Source records
(* ===== verification/Prelude.v ===== *)
(** * Verification of the ZKas node (zkas-rusty)

    ZKas is a proof-of-work block DAG node whose money lives in a shielded Orchard
    pool.  This library models the consensus code that decides what happens to that
    money, from the bytes of a transaction to the state a node holds after any
    sequence of reorganizations and restarts, and proves it correct.  Paths below are
    relative to src/.

    ** The program and how its parts interact

    A block carries transactions and a coinbase.  A transaction is checked in
    isolation and then against the entries it spends: masses, covenant bindings, the
    scripts of its inputs, and, for a shielded transaction, its Orchard bundle.  When
    a block joins the selected chain, the transactions its mergeset accepts are
    walked in consensus order; a spend whose nullifier was already seen is dropped;
    the coinbase must be the one the rewards of the mergeset give; its outputs are
    minted as notes; and the block is applied to the nullifier set, the commitment
    tree, the supply ledger and the burn accumulator.  The results are stored as
    snapshots per block, and the state root of a block is committed by its children.
    A reorganization reverts and re-applies nullifiers and validates the new blocks.
    A node that starts from a pruning point imports the state there, and can fetch,
    verify and serve the history below it for wallets.

    ** Files

    Foundations
    - [Prelude] (this file): outcomes of Rust functions ([res]: result, error or
      panic), fixed-width arithmetic, bytes and integer encodings, list and option
      lemmas, tactics and hint databases.
    - [Limbs]: little-endian 64-bit limbs (math/src/uint.rs).
    - [Encoding]: self-delimiting encodings (consensus/core/src/hashing/mod.rs).
    - [IndexMap], [DbCache]: the bounded cache of the database layer
      (database/src/cache.rs) over the index map it uses.

    Shielded pool (shielded-core/src)
    - [Turnstile] (turnstile.rs): the supply ledger and the value commitments.
    - [Nullifier] (nullifier.rs): the interface [NullifierSet], its in-memory
      instance, and first-in-order conflict resolution.
    - [Burn] (burn.rs): exit receipts and their Merkle accumulator.
    - [AnchorLog] (anchor_window.rs): the mountain range of anchors and its replay.
    - [Tree] (tree.rs): the note-commitment tree kept by its frontier.
    - [Bundle] (bundle.rs), [BundleVerify] (verify.rs): wire format and verification.
    - [ShieldedState] (state.rs): the transition of one chain block.
    - [StateRoot] (commitment.rs): the committed state root.
    - [CoinbaseNotes] (coinbase.rs): the notes that pay rewards.
    - [MuHash] (crypto/muhash/src): the multiset hash of nullifiers, limb by limb.

    Transactions and scripts
    - [Tx], [TxHash] (consensus/core/src/tx.rs, mass, hashing): transactions, masses,
      ids and signature hashes.
    - [ScriptNum], [DataStack], [ScriptMeter], [ScriptParse], [ScriptBuilder],
      [Covenants], [ZkPrecompiles] (crypto/txscript/src): the parts of the script
      engine.
    - [Engine], [Opcodes], [ScriptEngine]: its state monad, one definition per
      opcode, and execution; [EngineSafe], [EngineCache], [Multisig]: its theorems.
    - [TxValidator] (consensus/src/processes/transaction_validator): the rules of a
      transaction; [TxIsolation], [TxScripts], [TxContext]: what they decide.
    - [ExampleCrypto]: concrete libraries for the witnesses.

    Chain
    - [Coinbase] (consensus/src/processes/coinbase.rs): issuance.
    - [ShieldedStores] (consensus/src/model/stores/shielded.rs),
      [ShieldedManager] (consensus/src/processes/shielded.rs): the persisted state
      and its driver; [ShieldedSnapshots]: the rows of a block represent its state.
    - [Mergeset], [ChainWalk] (consensus/src/pipeline/virtual_processor): the shielded
      side of block verification and of the virtual chain walk.
    - [ChainSpec]: the state as a function of the selected chain; [ReorgSafety]: the
      walk implements it; [ChainExample]: a concrete block tree.

    History
    - [SelectedChain] (consensus/src/model/stores/selected_chain.rs): the chain index.
    - [History] (consensus/src/consensus/mod.rs): serving, placing, verifying and
      purging archived records, and the queries of wallets; [WalletStart],
      [HistoryBackfill], [HistoryVerify], [HistorySafety], [HistorySync]: its
      theorems; [HistoryExample]: two concrete nodes.

    ** How code is rendered

    Definitions keep the names of the source.  Every profile of the workspace sets
    [overflow-checks = true], so an overflow, an index out of range, a failed
    assertion or an [unwrap] of nothing is [Panic], a value of its own that theorems
    exclude explicitly.  Machine integers are [Z] with their width in each operation.
    Mutation is state passing; the script engine is a state and error monad; a
    database is one map per store prefix, and a batch is the list of its staged
    operations.  Iteration over hash maps is written as iteration over an explicit
    list where the order is fixed by the code, and is proved not to matter where it
    is not.  Error values keep their constructors and their data, but not their texts.

    Third-party code is a parameter: hash functions, the Orchard, Halo 2, RedPallas
    and secp256k1 libraries, the proof systems of the precompiles, the ChaCha20
    stream, modular inverses, random draws of a cache.  What the code relies on is a
    law of the interface ([OrchardTreeLaws], [MuHashLaws], [ScriptHashesLaws] and the
    like), and each interface has an instance in the library, used by the witnesses.
    Headers, the ghostdag order, the reachability service and the transparent UTXO
    view are data of the chain model ([ChainData], [Reachability]) with the laws the
    block pipeline guarantees ([BlockLaws], [ReachabilityLaws]), which the example
    tree satisfies.

    ** What the theorems show

    - Transactions.  Validation accepts exactly the transactions that meet the rules,
      stated declaratively, whatever the caches hold and in whatever order the inputs
      are checked ([validation_exact], [isolation_exact], [check_scripts_order_free],
      [sig_cache_transparent]).  Script execution never panics and keeps its limits
      ([execute_never_panics]); multisig decides the existence of an ordered
      assignment ([multisig_exact]); covenant contexts are those of the specification.
      Ids, signature hashes and bundle messages commit to their contents.
    - Encodings and arithmetic.  Bundles, scripts, script numbers and coinbase
      payloads round-trip exactly; limb arithmetic is that of the field; masses,
      subsidies and meters stay in their ranges; the bounded cache agrees with the
      store behind it.
    - Pool.  Value is conserved across any sequence of blocks, no nullifier is
      accepted twice, and the transition of a block is characterized on every branch;
      the persisted chain refines the abstract history of the pool
      ([shielded_chain_refines_history]); coinbases pay exactly what is owed; and on
      every node the pool is backed by the subsidies issued ([supply_backed]).
    - Reorganizations.  Nodes on the same block agree on nullifiers, state root and
      anchors, whatever their histories ([reorg_convergence]); a valid chain is
      adopted whole ([reorg_adopts_valid_chain]); an interrupted walk recovers when it
      is resumed to the same target ([reorg_crash_recovery]), and not when it is
      resumed to the block it came from ([interrupted_walk_other_target]).
    - History.  The chain index is exactly the selected chain ([chain_index_exact]).
      A verified history is backed by the whole archive ([verified_history_sound]); a
      node's own archive verifies ([own_history_verifies]), and what it serves is
      accepted and verifies on a node that starts from a pruning point
      ([served_history_verifies]); a rejected history is undone
      ([rejected_history_restores]), except in two cases of the code
      ([anchor_only_chunk_unmarked], [anchor_record_survives]).

    ** Bounds and fuel

    Loops over lists, ranges and structures are structural.  The others carry fuel:
    the anchor log's carry loop takes 65 steps, one more than the bits of its count; splitting
    into chunks, script parsing and script numbers take the length or the width of
    their input; cache eviction the number of entries; the birthday search the number
    of indexes ([first_reaching_ok]).  For these the theorems show that the fuel
    given is enough.  The counter loop that derives a coinbase seed has no bound in
    the code but the width of its counter: its fuel is a parameter,
    [coinbase_mint_exact] shows that any fuel above the first counter that gives a
    seed finds it, and [BlockLaws] states that the chain model's fuel is above it for
    its blocks.

    ** Not modelled

    - Header and body pipelines, ghostdag, difficulty, reachability, pruning proofs
      and header sync: inherited consensus code whose results enter as [ChainData]
      with the laws the chain model states.
    - The transparent UTXO set, acceptance data, the sequencing commitment and the
      sparse tree: block checks on them are the parameters [header_checks] and
      [context_checks].
    - Cryptography, RocksDB and its errors, concurrency of sessions and locks: the
      operations are atomic here, as the pruning lock and the store locks make them.
    - Mempool, mining, peer-to-peer, RPC, wallets, command line, bridges, indexes, GPU
      code and runtime support: they call the modelled code or are I/O. *)

From Stdlib Require Export ZArith Lia.
From Stdlib Require Import Ascii String.
From stdpp Require Export base tactics option numbers sets gmap list.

WORK TO COMPLETE: Reproduce exactly the line that holds "code and runtime", then every line after it, ending with the final line of the records above.

RESPONSE AREA:
      code and runtime support: they call the modelled code or are I/O. *)

From Stdlib Require Export ZArith Lia.
From Stdlib Require Import Ascii String.
From stdpp Require Export base tactics option numbers sets gmap list.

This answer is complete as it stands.